Well, you can retweet them. That’s metadata. You can put a hashtag on them. That’s metadata.
Or you could pull them into friendfeed and “like” them and “comment” on them. That’s hard, but that’s metadata too that’s more useful than Twitter’s metadata because it doesn’t need to be included inside the Tweet (which takes away characters from Twitter’s 140).
The real problem is we need more metadata to make this new world more useful. Here’s what I want to do in Twitter 2012.
If something like the Hudson plane crash happens in Twitter 2012, I want to draw a box around New York and tell Twitter “only show me Tweets from inside this box.” To do that Twitter will need more metadata. In this case, location of where Tweets are being sent from (Twitter could easily get that from my iPhone’s GPS or use my Internet provider’s data to get detail on where my location is).
Yes, I can set that in Twitter’s profile, but really that is pretty useless (I might be in New York on vacation and if my profile says Half Moon Bay it will think I’m Tweeting from Half Moon Bay).
What else might I like in Twitter 2012?
I bet that by then not having these features will look pretty lame:
1. Grouping. I’m following too many people so tweets go by too fast to read them. I’d like to group the people I’m following so that I can see their tweets separated into folders. But that would mean making Twitter more complex. More complexity isn’t working well for friendfeed, is it? It is for geeks like me, but what about normal people? No, not as well.
2. More data types. Why do I need to come to wordpress.com to write a long blog post like this one (which you probably discovered on my Tweet stream as a URL, right?) Why can’t I do that from inside Twitter 2012? How about photos? Why do I need to use a service like TwitPic to post a photo? Why do I need to use YouTube, 12seconds.tv, or Seesmic to post a video? Why can’t I do that right from Twitter’s UI? But adding those data types to Twitter will mean making Twitter more complex and will mean that Twitter will have to copy Facebook and friendfeed.

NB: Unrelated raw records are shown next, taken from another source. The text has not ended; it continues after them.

(** * RPiNWR.Si4707.commands: the command layer of the Si4707 weather-band receiver

    A shallow embedding of [RPiNWR/Si4707/commands.py].  Every command class of
    the module is a function on an explicit machine state: the command object
    ([self]) and the controller ([radio]).  Python exceptions are an outcome of
    their own, [while] loops carry fuel and are out of it an outcome of their
    own too, and what the module only calls (the bus, the clock, the SAME
    decoder, the patch decompression) is gathered in one record of
    collaborators, [Env].

    Conventions:
    - Python [int] is [Z]; a [bool] used as a number goes through [Z.b2z];
    - Python [float] is [Q], extended with the two infinities where the module
      uses them ([float("inf")], [float("-inf")]). Where the module turns a
      float into an integer ([int(400 * frequency)]) the float is the
      binary64 number Python computes: literals and the product are rounded
      to nearest, ties to even ([float], [float_mul]). Sums and differences
      of clock readings and the quotient a tuning returns are kept exact:
      no decision of the module hangs on their last bit;
    - a Python [str] is the list of its code points;
    - the reception buffer [radio.same_messages] is a Python list shared by
      reference with the events that carry it, so lists of receptions live in
      a store ([heap]) and the radio and the events hold addresses. *)

From Stdlib Require Import ZArith QArith Qabs Qround Lia Lqa.
From stdpp Require Import base list strings.

Local Open Scope Z_scope.

(** ** The class hierarchy *)

Inductive Class :=
| Command
| PowerUp
| PatchCommand
| CommandRequiringPowerUp
| GetRevision
| PowerDown
| SetProperty
| GetProperty
| TuneFrequency
| TuneStatus
| InterruptHandler
| ReceivedSignalQualityCheck
| AlertToneCheck
| SameInterruptCheck.

(** [class X(Y)]: the direct base class of each class of the module
    ([Command] derives from [Symbol], which is outside the module). *)
Definition base_class (c : Class) : option Class :=
  match c with
  | Command => None
  | PowerUp => Some Command
  | PatchCommand => Some PowerUp
  | CommandRequiringPowerUp => Some Command
  | GetRevision => Some CommandRequiringPowerUp
  | PowerDown => Some CommandRequiringPowerUp
  | SetProperty => Some CommandRequiringPowerUp
  | GetProperty => Some CommandRequiringPowerUp
  | TuneFrequency => Some CommandRequiringPowerUp
  | TuneStatus => Some CommandRequiringPowerUp
  | InterruptHandler => Some CommandRequiringPowerUp
  | ReceivedSignalQualityCheck => Some InterruptHandler
  | AlertToneCheck => Some InterruptHandler
  | SameInterruptCheck => Some InterruptHandler
  end.
Lemma sweep_app app (before after swept1 swept2 : list ErrorInfo) (w w1 w2 : World) :
  exec (sweep config O app before) w = (Ok swept1, w1) →
  exec (sweep config O app after) w1 = (Ok swept2, w2) →
  exec (sweep config O app (before ++ after)) w = (Ok (swept1 ++ swept2), w2).
Proof.
  intros H1 H2. revert w swept1 H1.
  induction before as [|e before IH]; intros w swept1; cbn [sweep Datatypes.app].
  - intros [= <- <-]. done.
  - rewrite !exec_bind.
    destruct (exec (if actionable e then _ else _) w) as [[e'|ex] w0];
      cbn [fst snd]; [|done].
    rewrite !exec_bind.
    destruct (exec (sweep config O app before) w0) as [[rest|ex] w3] eqn:Hrest;
      cbn [exec mret R_ret fst snd]; [|done].
    intros [= <- <-]. by rewrite (IH w0 rest Hrest).
Qed.

(** *** [healApp] around the sweep *)



Lemma healApp_sweeps app (w0 w2 : World) (swept : list ErrorInfo) :
  found config O app w0 ≠ [] →
  exec (sweep config O app (found config O app w0)) (queued config O app w0)
  = (Ok swept, w2) →
  exec (healApp config O app) w0
  = (Ok swept, set_healingQueue (delete (app_id app)) w2).
Proof.
  intros Hsome Hsweep. pose proof (found_spec config O app w0) as Hf.
  unfold queued in Hsweep. cbv zeta in Hsweep.
  unfold healApp. rewrite exec_bind. cbn [exec logger modify fst snd].
  change (set_console _ w0) with (heal_announce app w0).
  rewrite exec_try_catch, exec_bind, Hf.
  destruct (found config O app w0) as [|e0 errors] eqn:Hfound; [done|].
  rewrite !exec_bind. cbn [exec logger modify fst snd].
  unfold processHealingQueue. rewrite exec_bind.
  cbn [exec get fst snd healingQueue set_healingQueue set_console].
  rewrite lookup_insert_eq. rewrite exec_bind. cbn [exec logger modify fst snd].
  rewrite exec_bind, Hsweep. cbn [fst snd]. rewrite exec_bind.
  cbn [exec modify mret R_ret fst snd]. reflexivity.
Qed.
(** * Training helpers and model factory: a shallow embedding

    The embedded sources are [modules/tf_helper/tf_utils.py] and the head of
    [training/models.py].  Python objects that the helpers mutate in place
    (the [tf.Variable]s behind [model.weights] and behind an optimizer) live
    in one store, addressed by reference, so that two models sharing a
    variable really share it.  Files, printed lines and the global
    mixed-precision policy are the remaining parts of the world. *)

From Stdlib Require Import QArith Qminmax Qround Qabs Lqa.
From stdpp Require Import base gmap list strings.

(** ** Tensors, variables, files *)

(** A tensor: its static shape and its entries in row-major order.  An entry
    is the value of a finite floating-point number, hence a rational (NaN and
    the infinities are outside the model).  The helpers copy, compare and
    select entries; the one place where a number is rounded is the
    conversion of a Python float to the dtype of a tensor, which
    [tf.clip_by_value] applies to its bounds. *)
Record Tensor := mkTensor { shape : list nat; data : list Q }.

(** A [tf.Variable]: an immutable name and a mutable value. *)
Record TfVariable := mkVar { name : string; value : Tensor }.

(** References to variables are positions in the store. *)
Abbreviation ref := nat.

Inductive File :=
| H5Weights (ws : list Tensor)   (* model.save_weights(path, save_format="h5") *)
| Pickled (ws : list Tensor).    (* pickle.dump(optimizer.get_weights(), f) *)

Inductive Exn :=
| NameError (precision : Z)
| NotImplementedError (alias : string)
| ValueError
| AttributeError
| AssertionError
| FileNotFoundError  (* a subclass of OSError *)
| OSError
| NotFoundError      (* tf.errors.NotFoundError, which is no OSError *)
| UnpicklingError
| InvalidReference.  (* no Python exception: a reference outside the store *)

(** What the helpers print, one constructor per format string. *)
Inductive Line :=
| SettingPrecision (precision : Z)
| WarningSkipping (nm : string) (s1 s2 : list nat)
| InfoReset (skipped : nat) (skip_keyword : option string)
| WarningEmptyOptimizer
| ExceptionText (e : Exn).
(** * Connection management core of the raptor TCP server

    Shallow embedding of [src/core/linux/tcp_server.cc] (module [Linux]) and
    of the differing parts of [src/core/windows/tcp_server.cc] (module
    [Windows]).

    Modelling conventions:
    - a 64-bit [ConnectionId], the 16-bit magic number, times ([time_t]) and
      option values are [Z]; slot indices used as vector positions are [nat];
    - [_mgr] ([std::vector<ConnectionData>]) is a [list Slot]; [_mgr[i]] with
      [i] out of range is undefined behaviour, as is a call through a null
      [Connection*] and erasing a [multimap] iterator that does not point to
      an element: every such point yields [None] ("the program faults");
    - the [std::multimap<time_t, uint32_t>] timeout index is a list of
      entries kept in iteration order; an iterator is the node identity
      [tid] of an entry, [None] standing for [end()] (or a value-initialised
      iterator);
    - external collaborators (connection objects, listener, I/O threads)
      appear as effects in an output trace, and their boolean answers are
      inputs of the operations. *)

From Stdlib Require Import ZArith String Lia Sorting.Sorted.
From stdpp Require Import base list.

Open Scope Z_scope.

(** ** Connection identifier codec *)

(** Modelled from the spec: [core::BuildConnectionId], [core::GetMagicNumber]
    and [core::GetUserId] are not in the sources; the spec gives the layout
    [magic:16 | listen_port:16 | slot_index:32] of the 64-bit handle. *)
Definition BuildConnectionId (magic listen_port index : Z) : Z :=
  Z.lor (Z.shiftl (Z.land magic 65535) 48)
        (Z.lor (Z.shiftl (Z.land listen_port 65535) 32)
               (Z.land index 4294967295)).

(** Modelled from the spec: [core::GetMagicNumber] (bits 48..63). *)
Definition GetMagicNumber (cid : Z) : Z := Z.land (Z.shiftr cid 48) 65535.

(** Modelled from the spec: [core::GetUserId] (bits 0..31). *)
Definition GetUserId (cid : Z) : Z := Z.land cid 4294967295.

(** [constexpr uint32_t InvalidIndex = static_cast<uint32_t>(-1);] *)
Definition InvalidIndex : Z := 4294967295.

(** [enum { RESERVED_CONNECTION_COUNT = 100 };] *)
Definition RESERVED_CONNECTION_COUNT : nat := 100.

(** ** Server state *)

(** [RaptorOptions]: [max_connections] is a [uint32_t], [connection_timeout]
    a number of seconds. *)
Record RaptorOptions := mkOptions {
  max_connections : Z;
  connection_timeout : Z
}.

(** [ConnectionData = std::pair<Connection*, TimeoutRecord::iterator>]:
    [first] is the connection object (its identity), [None] being
    [nullptr]; [second] is the iterator into the timeout index. *)
Record Slot := mkSlot {
  first : option nat;
  second : option nat
}.

Definition empty_slot : Slot := mkSlot None None.

(** One node of [TimeoutRecord]: key [deadline], value the slot index. *)
Record Entry := mkEntry {
  tid : nat;
  deadline : Z;
  eidx : nat
}.

Inductive MessageType := kNewConnection | kRecvAMessage | kCloseClient.

Record TcpMessageNode := mkMsg {
  mtype : MessageType;
  mcid : Z
}.

Record TcpServer := mkServer {
  shutdown : bool;                  (* _shutdown *)
  components : bool;                (* _listener and I/O threads allocated *)
  options : RaptorOptions;          (* _options *)
  mgr : list Slot;                  (* _mgr *)
  timeout_record_list : list Entry; (* _timeout_record_list *)
  free_index_list : list nat;       (* _free_index_list *)
  magic_number : Z;                 (* _magic_number *)
  last_timeout_time : Z;            (* _last_timeout_time *)
  mpscq : list TcpMessageNode;      (* _mpscq *)
  count : Z;                        (* _count *)
  next_id : nat                     (* allocator for new objects and nodes *)
}.

(** The freshly constructed server: [_shutdown(true)], nothing allocated. *)
Definition new_server : TcpServer :=
  mkServer true false (mkOptions 0 0) [] [] [] 0 0 [] 0 0.

(** Observable effects on collaborators. *)
Inductive Effect :=
  | LogError (msg : string)
  | SocketShutdown (sock : Z)
  | ConnNew (c : nat)
  | ConnSetProtocol (c : nat)
  | ConnInit (c : nat) (cid sock : Z)
  | ConnShutdown (c : nat) (abrupt : bool)
  | ConnDelete (c : nat)
  | ConnSend (c : nat)
  | ConnDoRecv (c : nat)
  | ConnDoSend (c : nat)
  | ConnAsyncRecv (c : nat)
  | RsAdd (sock cid : Z)
  | ListenerInit | RecvThreadInit | SendThreadInit
  | ListenerStart | RecvThreadStart | SendThreadStart | MqThreadStart
  | ListenerShutdown | RecvThreadShutdown | SendThreadShutdown
  | CvSignal | MqThreadJoin.

(** [raptor_error]: [RAPTOR_ERROR_NONE] or an error carrying a message. *)
Inductive Status := ErrorNone | Error (msg : string).

(** The error object returned by [AddListeningPort]: [RAPTOR_ERROR_NONE], or
    an error (identified by its text) followed by the texts appended to it
    with [AppendMessage]. *)
Inductive ErrorChain := ChainNone | ChainError (msg : string) (appended : list string).

(** Calls on the per-connection data of a connection object. *)
Inductive DataCall :=
  | ConnSetUserData (c : nat) (ptr : Z)
  | ConnGetUserData (c : nat)
  | ConnSetExtendInfo (c : nat) (data : Z)
  | ConnGetExtendInfo (c : nat).

(** ** Record-update helpers *)

Definition set_mgr (m : list Slot) (s : TcpServer) : TcpServer :=
  mkServer (shutdown s) (components s) (options s) m (timeout_record_list s)
    (free_index_list s) (magic_number s) (last_timeout_time s) (mpscq s)
    (count s) (next_id s).

Definition set_timeouts (t : list Entry) (s : TcpServer) : TcpServer :=
  mkServer (shutdown s) (components s) (options s) (mgr s) t
    (free_index_list s) (magic_number s) (last_timeout_time s) (mpscq s)
    (count s) (next_id s).

Definition set_free (f : list nat) (s : TcpServer) : TcpServer :=
  mkServer (shutdown s) (components s) (options s) (mgr s)
    (timeout_record_list s) f (magic_number s) (last_timeout_time s)
    (mpscq s) (count s) (next_id s).

Definition set_next_id (n : nat) (s : TcpServer) : TcpServer :=
  mkServer (shutdown s) (components s) (options s) (mgr s)
    (timeout_record_list s) (free_index_list s) (magic_number s)
    (last_timeout_time s) (mpscq s) (count s) n.

Definition set_last_timeout_time (t : Z) (s : TcpServer) : TcpServer :=
  mkServer (shutdown s) (components s) (options s) (mgr s)
    (timeout_record_list s) (free_index_list s) (magic_number s) t
    (mpscq s) (count s) (next_id s).

Definition set_shutdown (b : bool) (s : TcpServer) : TcpServer :=
  mkServer b (components s) (options s) (mgr s)
    (timeout_record_list s) (free_index_list s) (magic_number s)
    (last_timeout_time s) (mpscq s) (count s) (next_id s).

(** ** The timeout index ([std::multimap<time_t, uint32_t>]) *)

(** [insert]: a new node goes after every node with an equal key. *)
Fixpoint tl_insert (e : Entry) (l : list Entry) : list Entry :=
  match l with
  | [] => [e]
  | x :: r => if deadline e <? deadline x then e :: x :: r
              else x :: tl_insert e r
  end.

Definition tl_mem (t : nat) (l : list Entry) : bool :=
  existsb (fun x => Nat.eqb (tid x) t) l.

(** [erase(it)]: defined only when [it] points to a node of the map. *)
Definition tl_erase (it : option nat) (l : list Entry) : option (list Entry) :=
  match it with
  | None => None
  | Some t => if tl_mem t l then Some (List.filter (fun x => negb (Nat.eqb (tid x) t)) l)
              else None
  end.

(** [std::vector::resize]. *)
Definition resize (n : nat) (l : list Slot) : list Slot :=
  firstn n l ++ repeat empty_slot (n - length l).

(** [it->second] / [++it] on the timeout index, by node identity. *)
Definition tl_find (t : nat) (l : list Entry) : option Entry :=
  List.find (fun x => Nat.eqb (tid x) t) l.

Fixpoint tl_next (t : nat) (l : list Entry) : option nat :=
  match l with
  | [] => None
  | x :: r =>
      if Nat.eqb (tid x) t
      then match r with [] => None | y :: _ => Some (tid y) end
      else tl_next t r
  end.

Definition tl_begin (l : list Entry) : option nat :=
  match l with [] => None | x :: _ => Some (tid x) end.

(** [let? x := m in k] in the option monad: [None] is a fault. *)
Notation "'let?' x ':=' m 'in' k" := (match m with Some x => k | None => None end)
  (at level 200, x name, m at level 100, k at level 200).

(** ** Validation, shared by both platforms *)

Section Validation.

(** [core::InvalidConnectionId]: the spec leaves the sentinel open ("all-ones
    or zero; chosen once and fixed"), so it is a parameter. *)
Variable InvalidConnectionId : Z.

(** [TcpServer::CheckConnectionId] (identical on Linux and Windows). *)
Definition CheckConnectionId (s : TcpServer) (cid : Z) : Z :=
  let failure := InvalidIndex in
  if cid =? InvalidConnectionId then failure
  else
    let magic := GetMagicNumber cid in
    if negb (magic =? magic_number s) then failure
    else
      let uid := GetUserId cid in
      if uid >=? max_connections (options s) then failure
      else uid.

End Validation.

(** ** Linux implementation ([src/core/linux/tcp_server.cc]) *)

Module Linux.
Section Ops.

Variable InvalidConnectionId : Z.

3. Real DM’s. Twitter’s Direct Messages suck right now. I have to follow you for you to even be able to send direct messages. And when you do send them to me I can’t search through them. I can’t forward them. I can’t copy other people on them. They are really lame. Yet even though they are really lame tons of people use them (which is the biggest reason I automatically follow back everyone on Twitter who follows me now — I want all my followers to be able to DM me. If Twitter 2012 got rid of that limitation I’d stop auto following everyone).
4. Filtering. In Twitter 2012 there will be many people with millions of followers and the flow will be eight times higher than it is today. Plus, many accounts will be machine generated. The Washington State Department of Transportation shows one such account. You send a tweet to it to find out how long times to cross the border are and it Tweets you back with the time automatically. By 2012 there will be thousands of such applications you can use Twitter for.
5. Location based information. In addition to the ability to search Tweets written from New York about plane crashes, I want to see all the Tweets written from, say, University Ave. in Palo Alto about restaurant experiences there. So, if someone says “Pluto’s rocks” there should be an aggregator that lets you see how many people talked about Plutos. Obviously only people writing on their iPhones FROM Plutos on University Ave. should be listened to. After all, if they are posting from Australia it’s probably not going to be very relevant. I can see a bunch of such ideas.
6. Like with my recent video of Apture I can see a bunch of different ways to present more information. Why have just a text URL? Why not bring up a whole control pad of information about your Tweet. After all, if I link to Dave Winer’s blog, why not include links to his videos, his photos, his podcasts, etc?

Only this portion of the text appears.